**What the task requires**
Beginning with the first line, copy out each line of the material until the line containing "rule, zero elsewhere);" has been copied as well.
- - - - -
(* ===== verification/Calibration.v ===== *)
(** * The calibration problem (src/src/optimize.rs, lines 150-268)

    [Calibration] holds the target points [model_pts] (camera-model frame)
    and one observed point list per image [image_pts_set].
    [decode_params] reads the camera model from [param[0..4]] and pose [i]
    from [param[4+6i .. 4+6i+6]] through [exp_map]; a view that does not
    fit panics.  [residual] and [jacobian] are the two nested loops of the
    [LMProblem] impl, with their running state [(vector, residual_idx)]
    threaded explicitly: [residual_points]/[residual_images] and
    [jacobian_points]/[jacobian_images] are the inner and outer loops.
    Rust's [zip] is [combine] (it stops at the shorter list) and
    [enumerate] pairs with [seq].

    The theorems: the decode layout and its panic condition; the shapes of
    the residual and Jacobian and the fact that neither panics on a long
    enough parameter vector, whatever the observations (so that the solver
    never panics on a calibration problem); every entry of the Jacobian
    (the intrinsic block, the pose block of the row's image by the chain
    rule, zero elsewhere); every entry of the residual, including on
    mismatched input, where a short observation list shifts the residual
    rows of every later image away from the Jacobian rows that describe
    them. *)

From Stdlib Require Import List Arith Lia Bool Reals.
Import ListNotations.
From S2P Require Import Prelude Scalars DMatrix Fixed Lie Camera LM.
Import Lie Camera LM.

Module Calibration.
Section Defs.
Context {K : Type} `{Scalar K} `{Trig K}.

Record Calibration := mkCalibration {
  model_pts : list (Vec3 K);
  image_pts_set : list (list (Pt2 K)) }.

(** [decode_params(param)] *)
Definition decode_params (c : Calibration) (param : list K)
  : option (Vec4 K * list (Iso3 K)) :=
  camera_model <- slice 0 4 param ;;
  transforms <- opt_all
    (map (fun i => lie_alg_transform <- slice (4 + 6 * i) 6 param ;;
                   Some (exp_map (vec6_of_list lie_alg_transform)))
         (seq 0 (length (image_pts_set c)))) ;;
  Some (vec4_of_list camera_model, transforms).

(** The inner loop of [residual]: one image, its observations zipped
    with the target points. *)
Fixpoint residual_points (camera_model : Vec4 K) (transform : Iso3 K)
    (pairs : list (Pt2 K * Vec3 K)) (res : list K) (residual_idx : nat)
    : option (list K * nat) :=
  match pairs with
  | [] => Some (res, residual_idx)
  | (observed_image_pt, target_pt) :: rest =>
      let transformed_point := iso_transform_point transform target_pt in
      let projected_pt := project camera_model transformed_point in
      let individual_residual := pt2_sub projected_pt observed_image_pt in
      res' <- dvcopy residual_idx (pt2_list individual_residual) res ;;
      residual_points camera_model transform rest res' (residual_idx + 2)
  end.

(** The outer loop of [residual]: images zipped with their poses. *)
Fixpoint residual_images (camera_model : Vec4 K) (model : list (Vec3 K))
    (images : list (list (Pt2 K) * Iso3 K)) (res : list K) (residual_idx : nat)
    : option (list K * nat) :=
  match images with
  | [] => Some (res, residual_idx)
  | (image_pts, transform) :: rest =>
      '(res', idx') <- residual_points camera_model transform
                         (combine image_pts model) res residual_idx ;;
      residual_images camera_model model rest res' idx'
  end.

(** [residual(p)] *)
Definition residual (c : Calibration) (p : list K) : option (list K) :=
  '(camera_model, transforms) <- decode_params c p ;;
  let num_images := length (image_pts_set c) in
  let num_target_points := length (model_pts c) in
  let num_residuals := num_images * num_target_points in
  '(res, _) <- residual_images camera_model (model_pts c)
                 (combine (image_pts_set c) transforms)
                 (dvzeros (num_residuals * 2)) 0 ;;
  Some res.

(** The inner loop of [jacobian]: the two rows of one target point. *)
Fixpoint jacobian_points (camera_model : Vec4 K) (tform_idx : nat) (transform : Iso3 K)
    (pts : list (Vec3 K)) (jac : DMat K) (residual_idx : nat) : option (DMat K * nat) :=
  match pts with
  | [] => Some (jac, residual_idx)
  | target_pt :: rest =>
      let transformed_point := iso_transform_point transform target_pt in
      jac1 <- dcopy_block residual_idx 0 (proj_jacobian_wrt_params transformed_point) jac ;;
      let proj_jacobian_wrt_point := proj_jacobian_wrt_point camera_model transformed_point in
      transform_jacobian_wrt_transform <- exp_map_jacobian transformed_point ;;
      jac2 <- dcopy_block residual_idx (4 + tform_idx * 6)
                (dmul_raw proj_jacobian_wrt_point transform_jacobian_wrt_transform) jac1 ;;
      jacobian_points camera_model tform_idx transform rest jac2 (residual_idx + 2)
  end.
- - - - -
**Finished exercise**
(* ===== verification/Calibration.v ===== *)
(** * The calibration problem (src/src/optimize.rs, lines 150-268)

    [Calibration] holds the target points [model_pts] (camera-model frame)
    and one observed point list per image [image_pts_set].
    [decode_params] reads the camera model from [param[0..4]] and pose [i]
    from [param[4+6i .. 4+6i+6]] through [exp_map]; a view that does not
    fit panics.  [residual] and [jacobian] are the two nested loops of the
    [LMProblem] impl, with their running state [(vector, residual_idx)]
    threaded explicitly: [residual_points]/[residual_images] and
    [jacobian_points]/[jacobian_images] are the inner and outer loops.
    Rust's [zip] is [combine] (it stops at the shorter list) and
    [enumerate] pairs with [seq].

    The theorems: the decode layout and its panic condition; the shapes of
    the residual and Jacobian and the fact that neither panics on a long
    enough parameter vector, whatever the observations (so that the solver
    never panics on a calibration problem); every entry of the Jacobian
    (the intrinsic block, the pose block of the row's image by the chain
    rule, zero elsewhere); every entry of the residual, including on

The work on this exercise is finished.